## WHAT TO WORK ON
In the listing below, start your output at the line with "mkState (voltageDrop st) 0%float" and end it after the line with "(indexed (components app))", copying every line exactly.
------------------------------
(** The resistance the update loop computes for a component that is not a
    battery: [parseFloat] of the property, overridden for a switch and for
    a diode. *)
Definition updateResistance (c : Component.t) : float :=
  let props := Component.properties c in
  let R := Js.parseFloat (resistance props) in
  let R := if String.eqb (Component.type c) "switch"
           then (if closed props then 0.01%float else 1e9%float) else R in
  let R := if String.eqb (Component.type c) "diode"
           then (if Js.gt (voltageDrop (Component.state c))
                          (Js.toNumber (forwardVoltage props))
                 then 0.1%float else 1e7%float)
           else R in
  R.

(** The new state of a battery that is not burnt. *)
Definition updateBattery (c : Component.t) (n1 n2 : Z) (v1 v2 iBatt : float)
    : State :=
  let st := Component.state c in
  let rInt := Js.parseFloat (internalResistance (Component.properties c)) in
  let pInt := (iBatt * iBatt * rInt)%float in
  mkState (v2 - v1)%float iBatt pInt (burnt st) (Some n1, Some n2)
          (animationOffset st).

(** The new state of any other component that is not burnt, burn logic
    included. *)
Definition updatePassive (c : Component.t) (n1 n2 : Z) (v1 v2 : float)
    : State :=
  let st := Component.state c in
  let V := (v2 - v1)%float in
  let R := updateResistance c in
  let I := (V / R)%float in
  let P := (I * I * R)%float in
  let burn :=
    isLoad (Component.type c)
    && Js.gt P (Js.toNumber (powerRating (Component.properties c)) * 1.5) in
  mkState V I P (if burn then true else burnt st) (Some n1, Some n2)
          (animationOffset st).

(** The state a burnt component is left in by the update loop. *)
Definition updateBurnt (c : Component.t) : State :=
  let st := Component.state c in
  mkState (voltageDrop st) 0%float 0%float (burnt st) (nodeIds st)
          (animationOffset st).

(** The body of the update loop; the state is [parent] and the components
    already visited. *)
Definition updateComponent (nd : Nodes) (sources : list nat)
    (x : list float) (ic : nat * Component.t)
    (s : Parent * list Component.t) : option (Parent * list Component.t) :=
  let c := ic.2 in
  if burnt (Component.state c) then
    Some (s.1, s.2 ++ [Component.withState c (updateBurnt c)])
  else
    '(n1, p1) ← nodeIndex nd c 0 s.1;
    '(n2, p2) ← nodeIndex nd c 1 p1;
    v1 ← getNodeV x n1;
    v2 ← getNodeV x n2;
    if String.eqb (Component.type c) "battery" then
      let srcIdx := (Z.of_nat (matrixSize nd) + indexOf sources ic.1)%Z in
      iBatt ← (if (0 <=? srcIdx)%Z then x !! Z.to_nat srcIdx else None);
      Some (p2, s.2 ++ [Component.withState c
                          (updateBattery c n1 n2 v1 v2 iBatt)])
    else
      Some (p2, s.2 ++ [Component.withState c
                          (updatePassive c n1 n2 v1 v2)]).

(** The state every component is left in when only ground exists. *)
Definition zeroState (c : Component.t) : Component.t :=
  let st := Component.state c in
  Component.withState c
    (mkState 0%float 0%float (power st) (burnt st) (nodeIds st)
             (animationOffset st)).

(** Part 2 of [solveCircuit]: the matrix [A] and the vector [b]. *)
Definition assemble (nd : Nodes) (cs : list Component.t)
    : option (Parent * (Matrix.t * list float)) :=
  let sources := voltageSources cs in
  let numVars := matrixSize nd + length sources in
  let A := Matrix.new numVars numVars in
  let b := replicate numVars 0%float in
  '(p, (A1, b1)) ← forEach (stampComponent nd sources) (indexed cs)
                     (parent nd, (A, b));
  A2 ← addLeakage (matrixSize nd) A1;
  Some (p, (A2, b1)).

(** [solveCircuit()], for a given fuel. *)
Definition solveCircuitWith (app : App) : option App :=
  nd ← identifyNodes app;
  if decide (length (distinctRoots nd) = 0) then Some app
  else if decide (matrixSize nd = 0) then
    Some (mkApp (map zeroState (components app)) (wires app))
  else
    '(p, (A, b)) ← assemble nd (components app);
    x ← Matrix.solve A b;
    '(_, cs') ← forEach (updateComponent nd (voltageSources (components app)) x)
                  (indexed (components app)) (p, []);
    Some (mkApp cs' (wires app)).

End Solver.

(** [solveCircuit()], with the fuel that the number of wires calls for. *)
Definition solveCircuit (app : App) : option App :=
  solveCircuitWith (S (length (wires app))) app.

(** ** The animation loop *)

(** [c] with [o] for its [state.animationOffset]. *)
Definition setOffset (o : float) (c : Component.t) : Component.t :=
  let st := Component.state c in
  Component.withState c
    (mkState (voltageDrop st) (current st) (power st) (burnt st) (nodeIds st)
             o).

(** [Math.PI] *)
Definition Math_PI : float := 3.141592653589793%float.

Section Loop.

(** The remainder [a % b] of two numbers. *)
Variable rem : float -> float -> float.

(** What [drawFan(ctx)] changes in the component: the blades of a fan that
    is not burnt turn by twice its power. *)
Definition drawFan (c : Component.t) : Component.t :=
  let st := Component.state c in
  if burnt st then c
  else
    let speed := (power st * 2)%float in
    setOffset (rem (animationOffset st + speed) (Math_PI * 2)) c.

(** What [draw(ctx)] changes in the component; of the six drawing methods
    it calls, [drawFan] alone assigns to the component. *)
Definition draw (c : Component.t) : Component.t :=
  if String.eqb (Component.type c) "fan" then drawFan c else c.

(** What one call of [loop()] does to the circuit: it runs the solver, then
    draws every component. *)
Definition loop (app : App) : option App :=
  app' ← solveCircuit app;
  Some (mkApp (map draw (components app')) (wires app')).

(** The circuit after [n] animation frames in which nothing is edited. *)
Fixpoint frames (n : nat) (app : App) : option App :=
  match n with
  | O => Some app
  | S n' => app' ← loop app; frames n' app'
  end.

End Loop.

(** ** The camera *)

(** [Math.sign(x)] *)
Definition Math_sign (x : float) : float :=
  if PrimFloat.is_nan x then nan
  else if Js.gt x 0 then 1%float
  else if Js.lt x 0 then (-1)%float
  else x.

(** [Math.min(a, b)]: NaN when an argument is NaN, and [-0] below [+0]. *)
Definition Math_min (a b : float) : float :=
  if PrimFloat.is_nan a || PrimFloat.is_nan b then nan
  else if Js.lt a b then a
  else if Js.lt b a then b
  else if PrimFloat.get_sign a then a else b.

(** [Math.max(a, b)]: NaN when an argument is NaN, and [+0] above [-0]. *)
Definition Math_max (a b : float) : float :=
  if PrimFloat.is_nan a || PrimFloat.is_nan b then nan
  else if Js.gt a b then a
  else if Js.gt b a then b
  else if PrimFloat.get_sign a then b else a.

(** [this.camera] *)
Record Camera : Type := mkCamera {
  cam_x : float;
  cam_y : float;
  zoom : float
}.

(** [onWheel(e)], as a function of the camera and of [e.deltaY]; the label
    that shows the zoom is left out. *)
Definition onWheel (camera : Camera) (deltaY : float) : Camera :=
  let zoomSpeed := 0.1%float in
  let delta := (- Math_sign deltaY * zoomSpeed)%float in
  let newZoom := Math_max 0.1 (Math_min 5 (zoom camera + delta)) in
  mkCamera (cam_x camera) (cam_y camera) newZoom.

(** ** Saving and loading

    [saveCircuit()] builds the object [data] and hands its JSON text to the
    browser as a download; [loadCircuit(e)] reads a file, parses its text
    and rebuilds the circuit in the callback [reader.onload].  A file is
    modelled by the value that [JSON.parse] reads from its text; the
    download and the file reader are left out. *)

(** What [JSON.parse] reads where [JSON.stringify] wrote the number [v]: a
    finite number prints to a text that reads back as itself, except that
    [-0] prints as "0"; NaN and the infinities print as "null".  [None] is
    [null]. *)
Definition jsonNumber (v : float) : option float :=
  if PrimFloat.is_finite v
  then Some (if PrimFloat.eqb v 0 then 0%float else v)
  else None.

(** [properties] in a file, for the keys of [Properties]: a key is absent
    ([None]), or holds [null] ([Some None]) or a number. *)
Record SavedProperties : Type := mkSavedProperties {
  sp_voltage : option (option float);
  sp_internalResistance : option (option float);
  sp_resistance : option (option float);
  sp_powerRating : option (option float);
  sp_closed : bool;
  sp_forwardVoltage : option (option float)
}.

(** An entry of [data.components] in a file. *)
Record SavedComponent : Type := mkSavedComponent {
  sc_id : string;
  sc_type : string;
  sc_x : option float;
  sc_y : option float;
  sc_rotation : Z;
  sc_properties : SavedProperties
}.

(** An entry of [data.wires] in a file. *)
Record SavedWire : Type := mkSavedWire {
  startCompId : string;
  sw_startTermId : nat;
  endCompId : string;
  sw_endTermId : nat
}.

(** [data.camera] in a file. *)
Record SavedCamera : Type := mkSavedCamera {
  sv_x : option float;
  sv_y : option float;
  sv_zoom : option float
}.

(** A file; it may come without [camera]. *)
Record Saved : Type := mkSaved {
  sd_components : list SavedComponent;
  sd_wires : list SavedWire;
  sd_camera : option SavedCamera
}.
------------------------------
## ANSWER TO THE EXERCISE
  mkState (voltageDrop st) 0%float 0%float (burnt st) (nodeIds st)
          (animationOffset st).

(** The body of the update loop; the state is [parent] and the components
    already visited. *)
Definition updateComponent (nd : Nodes) (sources : list nat)
    (x : list float) (ic : nat * Component.t)
    (s : Parent * list Component.t) : option (Parent * list Component.t) :=
  let c := ic.2 in
  if burnt (Component.state c) then
    Some (s.1, s.2 ++ [Component.withState c (updateBurnt c)])
  else
    '(n1, p1) ← nodeIndex nd c 0 s.1;
    '(n2, p2) ← nodeIndex nd c 1 p1;
    v1 ← getNodeV x n1;
    v2 ← getNodeV x n2;
    if String.eqb (Component.type c) "battery" then
      let srcIdx := (Z.of_nat (matrixSize nd) + indexOf sources ic.1)%Z in
      iBatt ← (if (0 <=? srcIdx)%Z then x !! Z.to_nat srcIdx else None);
      Some (p2, s.2 ++ [Component.withState c
                          (updateBattery c n1 n2 v1 v2 iBatt)])
    else
      Some (p2, s.2 ++ [Component.withState c
                          (updatePassive c n1 n2 v1 v2)]).

(** The state every component is left in when only ground exists. *)
Definition zeroState (c : Component.t) : Component.t :=
  let st := Component.state c in
  Component.withState c
    (mkState 0%float 0%float (power st) (burnt st) (nodeIds st)
             (animationOffset st)).

(** Part 2 of [solveCircuit]: the matrix [A] and the vector [b]. *)
Definition assemble (nd : Nodes) (cs : list Component.t)
    : option (Parent * (Matrix.t * list float)) :=
  let sources := voltageSources cs in
  let numVars := matrixSize nd + length sources in
  let A := Matrix.new numVars numVars in
  let b := replicate numVars 0%float in
  '(p, (A1, b1)) ← forEach (stampComponent nd sources) (indexed cs)
                     (parent nd, (A, b));
  A2 ← addLeakage (matrixSize nd) A1;
  Some (p, (A2, b1)).

(** [solveCircuit()], for a given fuel. *)
Definition solveCircuitWith (app : App) : option App :=
  nd ← identifyNodes app;
  if decide (length (distinctRoots nd) = 0) then Some app
  else if decide (matrixSize nd = 0) then
    Some (mkApp (map zeroState (components app)) (wires app))
  else
    '(p, (A, b)) ← assemble nd (components app);
    x ← Matrix.solve A b;
    '(_, cs') ← forEach (updateComponent nd (voltageSources (components app)) x)
                  (indexed (components app)) (p, []);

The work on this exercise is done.